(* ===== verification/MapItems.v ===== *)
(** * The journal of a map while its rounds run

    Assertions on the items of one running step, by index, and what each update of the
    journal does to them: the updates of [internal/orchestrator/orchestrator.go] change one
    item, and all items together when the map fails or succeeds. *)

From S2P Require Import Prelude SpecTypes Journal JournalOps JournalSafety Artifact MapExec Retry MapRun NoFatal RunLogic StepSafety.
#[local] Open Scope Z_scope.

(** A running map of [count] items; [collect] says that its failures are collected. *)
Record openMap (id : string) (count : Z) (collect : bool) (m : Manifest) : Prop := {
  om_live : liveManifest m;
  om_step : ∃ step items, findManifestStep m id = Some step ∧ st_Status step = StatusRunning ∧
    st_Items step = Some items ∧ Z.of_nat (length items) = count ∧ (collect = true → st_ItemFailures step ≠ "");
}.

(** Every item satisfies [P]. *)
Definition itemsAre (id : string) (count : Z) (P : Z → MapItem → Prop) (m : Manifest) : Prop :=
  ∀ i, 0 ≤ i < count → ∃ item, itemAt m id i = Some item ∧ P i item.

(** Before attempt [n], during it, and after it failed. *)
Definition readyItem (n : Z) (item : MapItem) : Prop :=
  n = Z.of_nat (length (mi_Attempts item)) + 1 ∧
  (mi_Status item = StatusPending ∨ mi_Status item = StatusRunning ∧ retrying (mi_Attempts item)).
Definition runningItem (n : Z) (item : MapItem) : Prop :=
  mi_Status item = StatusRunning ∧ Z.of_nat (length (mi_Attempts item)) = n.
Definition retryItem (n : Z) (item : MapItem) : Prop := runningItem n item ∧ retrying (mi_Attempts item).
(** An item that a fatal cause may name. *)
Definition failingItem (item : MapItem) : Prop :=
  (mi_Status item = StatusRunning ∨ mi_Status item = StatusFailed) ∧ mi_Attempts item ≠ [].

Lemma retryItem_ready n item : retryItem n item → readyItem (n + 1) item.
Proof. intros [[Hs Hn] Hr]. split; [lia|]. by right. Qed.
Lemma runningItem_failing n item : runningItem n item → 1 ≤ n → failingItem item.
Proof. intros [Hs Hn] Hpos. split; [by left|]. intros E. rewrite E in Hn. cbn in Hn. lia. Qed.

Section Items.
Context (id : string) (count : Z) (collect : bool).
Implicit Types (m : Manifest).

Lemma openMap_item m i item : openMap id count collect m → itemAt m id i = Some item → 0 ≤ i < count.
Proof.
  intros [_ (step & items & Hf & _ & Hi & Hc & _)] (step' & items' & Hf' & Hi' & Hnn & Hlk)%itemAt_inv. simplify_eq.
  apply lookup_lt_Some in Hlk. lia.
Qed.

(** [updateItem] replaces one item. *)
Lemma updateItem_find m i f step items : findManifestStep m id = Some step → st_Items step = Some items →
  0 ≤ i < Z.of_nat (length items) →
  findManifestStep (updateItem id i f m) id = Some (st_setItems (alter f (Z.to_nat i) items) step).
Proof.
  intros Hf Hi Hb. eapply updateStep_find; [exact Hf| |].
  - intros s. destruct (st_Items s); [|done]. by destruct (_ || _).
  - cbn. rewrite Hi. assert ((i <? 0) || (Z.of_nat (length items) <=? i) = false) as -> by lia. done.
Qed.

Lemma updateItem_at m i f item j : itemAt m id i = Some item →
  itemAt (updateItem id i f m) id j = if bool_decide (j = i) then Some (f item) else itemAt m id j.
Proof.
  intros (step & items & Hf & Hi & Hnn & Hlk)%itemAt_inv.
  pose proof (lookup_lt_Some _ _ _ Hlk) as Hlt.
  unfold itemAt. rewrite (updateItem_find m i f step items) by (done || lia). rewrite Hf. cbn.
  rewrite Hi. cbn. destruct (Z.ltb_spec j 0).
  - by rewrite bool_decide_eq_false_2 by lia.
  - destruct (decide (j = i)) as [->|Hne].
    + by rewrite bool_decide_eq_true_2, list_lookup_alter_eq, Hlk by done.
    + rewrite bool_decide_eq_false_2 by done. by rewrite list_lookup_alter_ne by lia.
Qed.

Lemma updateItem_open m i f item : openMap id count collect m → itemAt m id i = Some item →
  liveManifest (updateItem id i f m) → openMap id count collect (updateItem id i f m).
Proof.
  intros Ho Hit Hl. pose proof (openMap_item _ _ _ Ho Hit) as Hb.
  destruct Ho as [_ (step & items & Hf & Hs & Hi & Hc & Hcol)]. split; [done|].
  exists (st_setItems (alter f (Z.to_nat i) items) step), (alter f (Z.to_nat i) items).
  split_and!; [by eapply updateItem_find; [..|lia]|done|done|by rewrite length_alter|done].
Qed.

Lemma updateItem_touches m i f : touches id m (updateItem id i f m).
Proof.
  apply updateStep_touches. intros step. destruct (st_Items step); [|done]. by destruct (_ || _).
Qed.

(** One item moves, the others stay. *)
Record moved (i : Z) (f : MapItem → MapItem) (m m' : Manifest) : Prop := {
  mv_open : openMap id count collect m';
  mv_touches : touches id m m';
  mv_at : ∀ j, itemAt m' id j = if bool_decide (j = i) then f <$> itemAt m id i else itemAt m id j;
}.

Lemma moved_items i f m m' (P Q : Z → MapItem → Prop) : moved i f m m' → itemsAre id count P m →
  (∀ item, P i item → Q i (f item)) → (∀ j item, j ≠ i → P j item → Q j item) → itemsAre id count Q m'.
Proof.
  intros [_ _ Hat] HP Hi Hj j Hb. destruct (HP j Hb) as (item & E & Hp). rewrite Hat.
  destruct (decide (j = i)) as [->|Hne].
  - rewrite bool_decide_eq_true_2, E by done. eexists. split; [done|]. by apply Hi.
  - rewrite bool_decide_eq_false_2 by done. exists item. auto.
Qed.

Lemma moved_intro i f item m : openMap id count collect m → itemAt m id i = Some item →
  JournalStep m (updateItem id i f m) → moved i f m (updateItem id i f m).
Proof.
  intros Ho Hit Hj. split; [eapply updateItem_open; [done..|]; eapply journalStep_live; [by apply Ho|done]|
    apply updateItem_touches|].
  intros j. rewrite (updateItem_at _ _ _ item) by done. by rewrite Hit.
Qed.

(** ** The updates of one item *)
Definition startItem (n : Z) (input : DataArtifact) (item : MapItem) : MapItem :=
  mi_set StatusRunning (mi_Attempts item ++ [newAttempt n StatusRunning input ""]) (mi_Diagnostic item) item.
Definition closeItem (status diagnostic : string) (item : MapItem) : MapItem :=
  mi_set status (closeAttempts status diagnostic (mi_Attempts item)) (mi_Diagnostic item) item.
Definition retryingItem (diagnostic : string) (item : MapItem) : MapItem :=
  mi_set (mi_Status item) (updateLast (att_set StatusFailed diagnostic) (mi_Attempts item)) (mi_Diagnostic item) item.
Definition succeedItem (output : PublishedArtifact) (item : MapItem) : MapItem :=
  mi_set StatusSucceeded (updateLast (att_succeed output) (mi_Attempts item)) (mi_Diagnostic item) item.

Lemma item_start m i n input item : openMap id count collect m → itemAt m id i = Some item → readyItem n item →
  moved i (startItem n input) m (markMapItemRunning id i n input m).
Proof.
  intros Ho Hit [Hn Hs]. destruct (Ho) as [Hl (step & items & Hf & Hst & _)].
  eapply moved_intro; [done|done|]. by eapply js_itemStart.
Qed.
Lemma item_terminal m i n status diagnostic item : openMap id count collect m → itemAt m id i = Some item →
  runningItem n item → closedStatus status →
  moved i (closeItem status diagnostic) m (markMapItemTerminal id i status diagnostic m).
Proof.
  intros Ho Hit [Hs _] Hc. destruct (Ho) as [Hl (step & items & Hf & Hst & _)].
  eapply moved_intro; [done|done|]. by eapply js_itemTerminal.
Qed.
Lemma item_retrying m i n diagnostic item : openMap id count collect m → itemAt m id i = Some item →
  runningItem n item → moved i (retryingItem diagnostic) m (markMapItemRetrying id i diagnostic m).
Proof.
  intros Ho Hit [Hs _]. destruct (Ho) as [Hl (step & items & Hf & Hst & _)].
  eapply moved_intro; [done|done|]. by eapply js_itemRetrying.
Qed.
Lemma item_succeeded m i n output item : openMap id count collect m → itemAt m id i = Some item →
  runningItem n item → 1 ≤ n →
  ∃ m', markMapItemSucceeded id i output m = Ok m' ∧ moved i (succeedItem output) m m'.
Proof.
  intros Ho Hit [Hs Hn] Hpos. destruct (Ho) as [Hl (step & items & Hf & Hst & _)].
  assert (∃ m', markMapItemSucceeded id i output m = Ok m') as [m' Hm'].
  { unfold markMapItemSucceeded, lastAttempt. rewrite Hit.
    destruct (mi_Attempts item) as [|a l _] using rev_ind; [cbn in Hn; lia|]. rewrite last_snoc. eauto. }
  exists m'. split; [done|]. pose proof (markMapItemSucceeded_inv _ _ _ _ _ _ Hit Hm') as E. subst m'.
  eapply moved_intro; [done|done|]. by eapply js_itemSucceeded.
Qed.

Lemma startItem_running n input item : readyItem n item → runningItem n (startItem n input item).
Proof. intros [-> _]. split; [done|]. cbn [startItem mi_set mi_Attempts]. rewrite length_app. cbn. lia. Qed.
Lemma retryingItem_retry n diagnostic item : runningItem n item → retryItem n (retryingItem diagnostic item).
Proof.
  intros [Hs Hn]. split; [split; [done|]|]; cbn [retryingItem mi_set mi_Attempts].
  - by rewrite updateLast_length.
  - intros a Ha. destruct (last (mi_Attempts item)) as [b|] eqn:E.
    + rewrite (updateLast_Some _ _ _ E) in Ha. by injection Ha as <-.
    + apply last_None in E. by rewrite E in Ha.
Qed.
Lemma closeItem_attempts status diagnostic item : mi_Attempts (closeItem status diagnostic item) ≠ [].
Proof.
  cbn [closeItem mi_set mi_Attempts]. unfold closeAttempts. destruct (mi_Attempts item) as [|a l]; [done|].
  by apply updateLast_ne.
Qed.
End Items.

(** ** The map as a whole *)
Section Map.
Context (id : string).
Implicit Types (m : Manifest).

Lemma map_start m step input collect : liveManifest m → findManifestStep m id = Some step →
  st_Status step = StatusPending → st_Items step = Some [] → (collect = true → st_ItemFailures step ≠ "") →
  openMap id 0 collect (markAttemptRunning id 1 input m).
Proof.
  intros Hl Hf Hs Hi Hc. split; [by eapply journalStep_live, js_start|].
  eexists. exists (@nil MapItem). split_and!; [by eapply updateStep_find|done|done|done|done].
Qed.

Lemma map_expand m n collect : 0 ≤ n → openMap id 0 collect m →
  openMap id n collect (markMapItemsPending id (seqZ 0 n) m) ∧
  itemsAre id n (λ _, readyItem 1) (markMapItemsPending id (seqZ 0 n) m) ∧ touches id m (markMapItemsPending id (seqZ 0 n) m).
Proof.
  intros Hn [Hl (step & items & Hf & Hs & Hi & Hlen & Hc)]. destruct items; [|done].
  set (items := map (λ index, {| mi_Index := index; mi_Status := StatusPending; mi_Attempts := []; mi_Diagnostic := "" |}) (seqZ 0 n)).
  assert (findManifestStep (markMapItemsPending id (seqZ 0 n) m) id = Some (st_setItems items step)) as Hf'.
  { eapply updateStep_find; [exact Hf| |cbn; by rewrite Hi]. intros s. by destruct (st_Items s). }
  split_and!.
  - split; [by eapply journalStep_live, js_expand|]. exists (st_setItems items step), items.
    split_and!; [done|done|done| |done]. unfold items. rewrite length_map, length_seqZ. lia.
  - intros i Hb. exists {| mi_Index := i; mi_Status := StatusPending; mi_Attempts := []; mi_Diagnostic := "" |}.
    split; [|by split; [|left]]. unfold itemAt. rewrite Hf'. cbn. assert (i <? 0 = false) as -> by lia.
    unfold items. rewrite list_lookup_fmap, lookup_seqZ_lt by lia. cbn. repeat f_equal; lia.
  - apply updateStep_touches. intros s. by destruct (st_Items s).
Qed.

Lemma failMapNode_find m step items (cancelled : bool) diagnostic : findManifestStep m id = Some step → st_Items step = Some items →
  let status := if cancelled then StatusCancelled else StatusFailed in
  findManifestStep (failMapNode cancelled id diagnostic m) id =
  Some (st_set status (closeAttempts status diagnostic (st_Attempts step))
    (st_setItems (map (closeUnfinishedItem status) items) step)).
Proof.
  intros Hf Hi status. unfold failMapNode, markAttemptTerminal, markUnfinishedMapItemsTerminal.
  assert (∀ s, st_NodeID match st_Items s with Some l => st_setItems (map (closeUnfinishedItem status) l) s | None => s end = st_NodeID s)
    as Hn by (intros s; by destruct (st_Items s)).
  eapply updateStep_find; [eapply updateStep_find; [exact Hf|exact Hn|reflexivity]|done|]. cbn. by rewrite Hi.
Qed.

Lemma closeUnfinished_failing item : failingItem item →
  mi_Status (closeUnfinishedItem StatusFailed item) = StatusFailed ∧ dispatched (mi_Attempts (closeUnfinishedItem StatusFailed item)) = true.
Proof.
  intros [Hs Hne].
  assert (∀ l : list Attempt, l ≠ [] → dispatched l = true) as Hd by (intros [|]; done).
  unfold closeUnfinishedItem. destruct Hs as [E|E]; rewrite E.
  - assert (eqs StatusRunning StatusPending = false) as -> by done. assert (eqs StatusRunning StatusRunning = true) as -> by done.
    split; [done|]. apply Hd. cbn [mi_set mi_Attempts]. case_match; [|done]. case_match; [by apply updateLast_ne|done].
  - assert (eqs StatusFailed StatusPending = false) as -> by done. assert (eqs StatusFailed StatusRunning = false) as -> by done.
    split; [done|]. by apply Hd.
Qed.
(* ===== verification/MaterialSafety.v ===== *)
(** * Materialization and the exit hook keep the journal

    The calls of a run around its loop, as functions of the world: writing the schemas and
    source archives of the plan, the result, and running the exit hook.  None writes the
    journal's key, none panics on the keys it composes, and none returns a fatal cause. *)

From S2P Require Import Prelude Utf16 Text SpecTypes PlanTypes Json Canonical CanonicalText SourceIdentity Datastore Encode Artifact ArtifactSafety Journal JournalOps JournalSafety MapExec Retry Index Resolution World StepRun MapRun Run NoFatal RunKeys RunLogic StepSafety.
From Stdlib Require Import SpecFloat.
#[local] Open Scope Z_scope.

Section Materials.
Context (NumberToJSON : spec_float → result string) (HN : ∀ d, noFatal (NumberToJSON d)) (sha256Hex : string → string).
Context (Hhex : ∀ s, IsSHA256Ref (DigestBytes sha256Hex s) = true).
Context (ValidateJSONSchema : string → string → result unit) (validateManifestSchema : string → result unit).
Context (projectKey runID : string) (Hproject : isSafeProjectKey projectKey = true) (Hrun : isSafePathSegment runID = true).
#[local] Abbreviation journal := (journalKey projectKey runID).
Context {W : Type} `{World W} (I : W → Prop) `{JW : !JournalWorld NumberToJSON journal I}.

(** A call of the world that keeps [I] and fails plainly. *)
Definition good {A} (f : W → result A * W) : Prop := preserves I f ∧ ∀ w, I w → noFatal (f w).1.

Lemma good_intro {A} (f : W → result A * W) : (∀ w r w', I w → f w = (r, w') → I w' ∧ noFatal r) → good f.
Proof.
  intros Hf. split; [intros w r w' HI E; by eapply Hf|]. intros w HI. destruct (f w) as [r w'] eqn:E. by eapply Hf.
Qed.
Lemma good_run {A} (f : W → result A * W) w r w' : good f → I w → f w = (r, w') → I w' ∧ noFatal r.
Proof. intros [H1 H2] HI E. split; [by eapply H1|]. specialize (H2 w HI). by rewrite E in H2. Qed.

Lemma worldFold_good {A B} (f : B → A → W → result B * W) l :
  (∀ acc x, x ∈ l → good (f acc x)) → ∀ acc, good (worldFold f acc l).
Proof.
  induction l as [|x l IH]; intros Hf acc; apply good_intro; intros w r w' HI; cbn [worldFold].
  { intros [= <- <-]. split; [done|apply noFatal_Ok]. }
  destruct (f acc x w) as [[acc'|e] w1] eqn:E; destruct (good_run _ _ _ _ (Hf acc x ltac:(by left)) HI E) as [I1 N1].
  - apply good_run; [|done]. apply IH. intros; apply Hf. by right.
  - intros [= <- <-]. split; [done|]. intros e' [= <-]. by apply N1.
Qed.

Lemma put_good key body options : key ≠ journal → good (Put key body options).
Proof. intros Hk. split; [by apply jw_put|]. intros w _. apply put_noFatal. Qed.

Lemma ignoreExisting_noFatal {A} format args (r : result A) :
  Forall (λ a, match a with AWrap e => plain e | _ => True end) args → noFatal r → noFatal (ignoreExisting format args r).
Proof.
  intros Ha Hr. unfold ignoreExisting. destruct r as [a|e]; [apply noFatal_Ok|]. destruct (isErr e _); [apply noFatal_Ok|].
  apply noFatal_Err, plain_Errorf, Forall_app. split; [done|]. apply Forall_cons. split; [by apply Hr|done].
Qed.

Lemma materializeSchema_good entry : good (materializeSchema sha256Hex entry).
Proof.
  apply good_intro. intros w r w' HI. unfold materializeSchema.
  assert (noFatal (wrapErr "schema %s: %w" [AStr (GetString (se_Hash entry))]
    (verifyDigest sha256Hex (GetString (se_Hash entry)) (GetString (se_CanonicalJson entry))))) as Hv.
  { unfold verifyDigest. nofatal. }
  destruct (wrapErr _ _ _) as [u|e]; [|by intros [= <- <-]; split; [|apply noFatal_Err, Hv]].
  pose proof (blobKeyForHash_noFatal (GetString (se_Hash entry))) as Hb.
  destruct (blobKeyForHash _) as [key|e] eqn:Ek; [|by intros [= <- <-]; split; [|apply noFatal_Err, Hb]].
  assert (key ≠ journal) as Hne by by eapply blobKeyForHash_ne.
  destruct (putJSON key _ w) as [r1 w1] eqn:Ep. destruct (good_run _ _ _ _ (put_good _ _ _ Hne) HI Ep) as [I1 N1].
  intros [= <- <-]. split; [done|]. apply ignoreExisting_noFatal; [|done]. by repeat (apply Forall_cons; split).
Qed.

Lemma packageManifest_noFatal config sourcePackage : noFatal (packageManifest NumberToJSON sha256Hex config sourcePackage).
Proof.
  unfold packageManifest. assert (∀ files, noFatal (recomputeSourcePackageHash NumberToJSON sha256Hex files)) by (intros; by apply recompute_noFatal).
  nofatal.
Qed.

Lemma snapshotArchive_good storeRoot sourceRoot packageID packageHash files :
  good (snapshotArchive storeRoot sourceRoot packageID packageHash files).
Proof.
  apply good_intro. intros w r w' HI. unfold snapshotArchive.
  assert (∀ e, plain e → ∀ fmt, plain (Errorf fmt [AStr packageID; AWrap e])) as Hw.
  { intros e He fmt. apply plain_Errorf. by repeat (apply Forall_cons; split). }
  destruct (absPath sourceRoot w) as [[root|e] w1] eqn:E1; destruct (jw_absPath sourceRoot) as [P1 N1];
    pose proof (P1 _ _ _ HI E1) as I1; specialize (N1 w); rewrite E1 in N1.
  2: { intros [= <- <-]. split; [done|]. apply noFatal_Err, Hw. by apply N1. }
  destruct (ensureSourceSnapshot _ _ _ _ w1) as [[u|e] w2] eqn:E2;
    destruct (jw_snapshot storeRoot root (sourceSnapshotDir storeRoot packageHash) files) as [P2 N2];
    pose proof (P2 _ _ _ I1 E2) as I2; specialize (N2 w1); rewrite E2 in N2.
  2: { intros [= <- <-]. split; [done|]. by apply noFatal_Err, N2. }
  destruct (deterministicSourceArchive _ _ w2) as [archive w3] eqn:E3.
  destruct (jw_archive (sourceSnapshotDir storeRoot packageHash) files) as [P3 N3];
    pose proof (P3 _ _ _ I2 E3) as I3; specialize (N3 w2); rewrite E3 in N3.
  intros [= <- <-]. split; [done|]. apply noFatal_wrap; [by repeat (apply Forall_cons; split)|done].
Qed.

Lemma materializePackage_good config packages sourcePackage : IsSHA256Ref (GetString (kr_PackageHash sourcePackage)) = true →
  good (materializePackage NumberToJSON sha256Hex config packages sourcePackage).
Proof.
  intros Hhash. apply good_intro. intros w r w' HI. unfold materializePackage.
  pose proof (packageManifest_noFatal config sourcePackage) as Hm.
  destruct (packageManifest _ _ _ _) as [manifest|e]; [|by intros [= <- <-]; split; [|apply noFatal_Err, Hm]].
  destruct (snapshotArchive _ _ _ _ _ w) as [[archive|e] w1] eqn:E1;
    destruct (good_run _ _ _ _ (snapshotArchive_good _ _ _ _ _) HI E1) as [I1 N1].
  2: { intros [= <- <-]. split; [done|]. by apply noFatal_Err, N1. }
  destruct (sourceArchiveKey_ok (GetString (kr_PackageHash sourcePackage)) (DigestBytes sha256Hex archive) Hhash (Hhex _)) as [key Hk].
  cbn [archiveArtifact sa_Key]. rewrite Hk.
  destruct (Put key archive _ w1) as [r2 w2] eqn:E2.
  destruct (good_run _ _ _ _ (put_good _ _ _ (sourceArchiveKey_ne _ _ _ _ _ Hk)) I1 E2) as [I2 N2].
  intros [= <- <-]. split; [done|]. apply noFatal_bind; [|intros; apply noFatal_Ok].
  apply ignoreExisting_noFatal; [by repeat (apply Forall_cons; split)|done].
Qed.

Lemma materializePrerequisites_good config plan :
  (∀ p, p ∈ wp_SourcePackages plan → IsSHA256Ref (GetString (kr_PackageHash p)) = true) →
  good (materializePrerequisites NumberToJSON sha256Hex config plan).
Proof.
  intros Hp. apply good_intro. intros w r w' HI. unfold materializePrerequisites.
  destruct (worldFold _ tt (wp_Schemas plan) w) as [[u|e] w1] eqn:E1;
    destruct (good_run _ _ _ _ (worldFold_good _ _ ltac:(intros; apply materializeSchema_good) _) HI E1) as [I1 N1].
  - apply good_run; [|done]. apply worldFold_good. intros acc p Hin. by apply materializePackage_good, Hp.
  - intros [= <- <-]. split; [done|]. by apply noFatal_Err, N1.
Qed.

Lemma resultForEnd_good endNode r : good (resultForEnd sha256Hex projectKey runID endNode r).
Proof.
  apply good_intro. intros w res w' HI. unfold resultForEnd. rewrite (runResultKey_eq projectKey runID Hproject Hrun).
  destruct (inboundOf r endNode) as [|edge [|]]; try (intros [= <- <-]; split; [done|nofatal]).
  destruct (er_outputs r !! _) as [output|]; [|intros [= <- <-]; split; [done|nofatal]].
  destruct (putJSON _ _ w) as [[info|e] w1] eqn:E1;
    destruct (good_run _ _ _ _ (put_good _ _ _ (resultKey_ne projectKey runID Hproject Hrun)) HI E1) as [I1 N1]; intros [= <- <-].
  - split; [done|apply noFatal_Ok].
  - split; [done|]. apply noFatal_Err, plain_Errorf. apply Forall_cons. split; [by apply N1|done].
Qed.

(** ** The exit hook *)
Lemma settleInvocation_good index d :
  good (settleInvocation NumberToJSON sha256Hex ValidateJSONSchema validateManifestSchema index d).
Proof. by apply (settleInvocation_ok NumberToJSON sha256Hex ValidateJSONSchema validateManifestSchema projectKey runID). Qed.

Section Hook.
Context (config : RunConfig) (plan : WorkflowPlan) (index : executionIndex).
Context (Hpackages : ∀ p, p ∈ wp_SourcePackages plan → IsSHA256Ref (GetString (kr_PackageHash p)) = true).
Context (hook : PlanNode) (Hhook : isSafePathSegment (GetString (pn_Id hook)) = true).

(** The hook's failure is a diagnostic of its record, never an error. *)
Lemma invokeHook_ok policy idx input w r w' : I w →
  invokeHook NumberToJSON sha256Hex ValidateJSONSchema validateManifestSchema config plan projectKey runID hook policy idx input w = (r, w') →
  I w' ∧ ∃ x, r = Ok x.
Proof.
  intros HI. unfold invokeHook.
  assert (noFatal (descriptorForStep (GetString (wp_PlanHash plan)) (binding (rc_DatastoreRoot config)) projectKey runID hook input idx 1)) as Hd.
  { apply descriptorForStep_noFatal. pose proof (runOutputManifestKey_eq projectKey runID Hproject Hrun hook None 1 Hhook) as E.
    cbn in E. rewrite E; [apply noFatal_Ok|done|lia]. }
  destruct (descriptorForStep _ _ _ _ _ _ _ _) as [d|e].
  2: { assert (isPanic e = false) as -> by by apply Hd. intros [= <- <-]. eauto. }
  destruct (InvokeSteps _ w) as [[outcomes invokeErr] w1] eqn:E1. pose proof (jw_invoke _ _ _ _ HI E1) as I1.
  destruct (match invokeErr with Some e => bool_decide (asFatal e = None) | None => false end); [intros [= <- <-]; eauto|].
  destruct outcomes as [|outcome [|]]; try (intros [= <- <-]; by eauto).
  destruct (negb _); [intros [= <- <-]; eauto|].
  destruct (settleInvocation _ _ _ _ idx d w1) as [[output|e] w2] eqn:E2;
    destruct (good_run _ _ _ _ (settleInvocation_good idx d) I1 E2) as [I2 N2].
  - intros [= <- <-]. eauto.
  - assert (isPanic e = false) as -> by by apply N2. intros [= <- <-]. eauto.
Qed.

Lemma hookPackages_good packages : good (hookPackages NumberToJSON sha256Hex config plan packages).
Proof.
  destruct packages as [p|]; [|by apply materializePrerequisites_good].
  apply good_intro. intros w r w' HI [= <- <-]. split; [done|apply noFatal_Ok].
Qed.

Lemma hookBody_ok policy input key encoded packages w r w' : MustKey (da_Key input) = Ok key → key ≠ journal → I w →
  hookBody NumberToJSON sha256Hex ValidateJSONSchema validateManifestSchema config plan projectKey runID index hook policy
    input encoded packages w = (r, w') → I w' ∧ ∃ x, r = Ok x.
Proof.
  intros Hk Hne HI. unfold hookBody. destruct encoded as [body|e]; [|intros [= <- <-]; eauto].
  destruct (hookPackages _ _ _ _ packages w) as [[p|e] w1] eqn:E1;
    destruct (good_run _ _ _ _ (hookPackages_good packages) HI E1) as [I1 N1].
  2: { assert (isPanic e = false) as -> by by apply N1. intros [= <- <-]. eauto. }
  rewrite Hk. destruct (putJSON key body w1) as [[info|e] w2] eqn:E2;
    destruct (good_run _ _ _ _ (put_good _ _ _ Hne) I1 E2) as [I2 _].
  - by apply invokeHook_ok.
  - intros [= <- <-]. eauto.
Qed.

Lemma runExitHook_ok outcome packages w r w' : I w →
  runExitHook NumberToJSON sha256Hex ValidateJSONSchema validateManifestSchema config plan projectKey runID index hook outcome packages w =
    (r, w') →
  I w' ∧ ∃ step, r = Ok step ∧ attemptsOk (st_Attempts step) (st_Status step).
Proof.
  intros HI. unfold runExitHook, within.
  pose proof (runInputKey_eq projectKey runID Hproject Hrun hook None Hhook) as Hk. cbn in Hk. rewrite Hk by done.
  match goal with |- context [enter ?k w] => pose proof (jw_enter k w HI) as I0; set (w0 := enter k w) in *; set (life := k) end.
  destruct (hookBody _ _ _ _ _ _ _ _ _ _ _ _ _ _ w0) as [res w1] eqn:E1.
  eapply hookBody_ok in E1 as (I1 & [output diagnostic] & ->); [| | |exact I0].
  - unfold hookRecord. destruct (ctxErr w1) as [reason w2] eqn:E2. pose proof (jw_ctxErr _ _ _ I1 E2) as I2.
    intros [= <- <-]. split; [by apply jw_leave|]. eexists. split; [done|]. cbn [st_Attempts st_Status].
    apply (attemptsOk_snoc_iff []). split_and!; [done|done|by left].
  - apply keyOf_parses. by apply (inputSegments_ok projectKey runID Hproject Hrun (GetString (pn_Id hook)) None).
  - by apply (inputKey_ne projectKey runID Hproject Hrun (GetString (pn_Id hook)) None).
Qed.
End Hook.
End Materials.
--
▸ Assignment
Which lines of the records contain the word "AStr"? Copy each of them.

▸ The answer
  assert (noFatal (wrapErr "schema %s: %w" [AStr (GetString (se_Hash entry))]
  assert (∀ e, plain e → ∀ fmt, plain (Errorf fmt [AStr packageID; AWrap e])) as Hw.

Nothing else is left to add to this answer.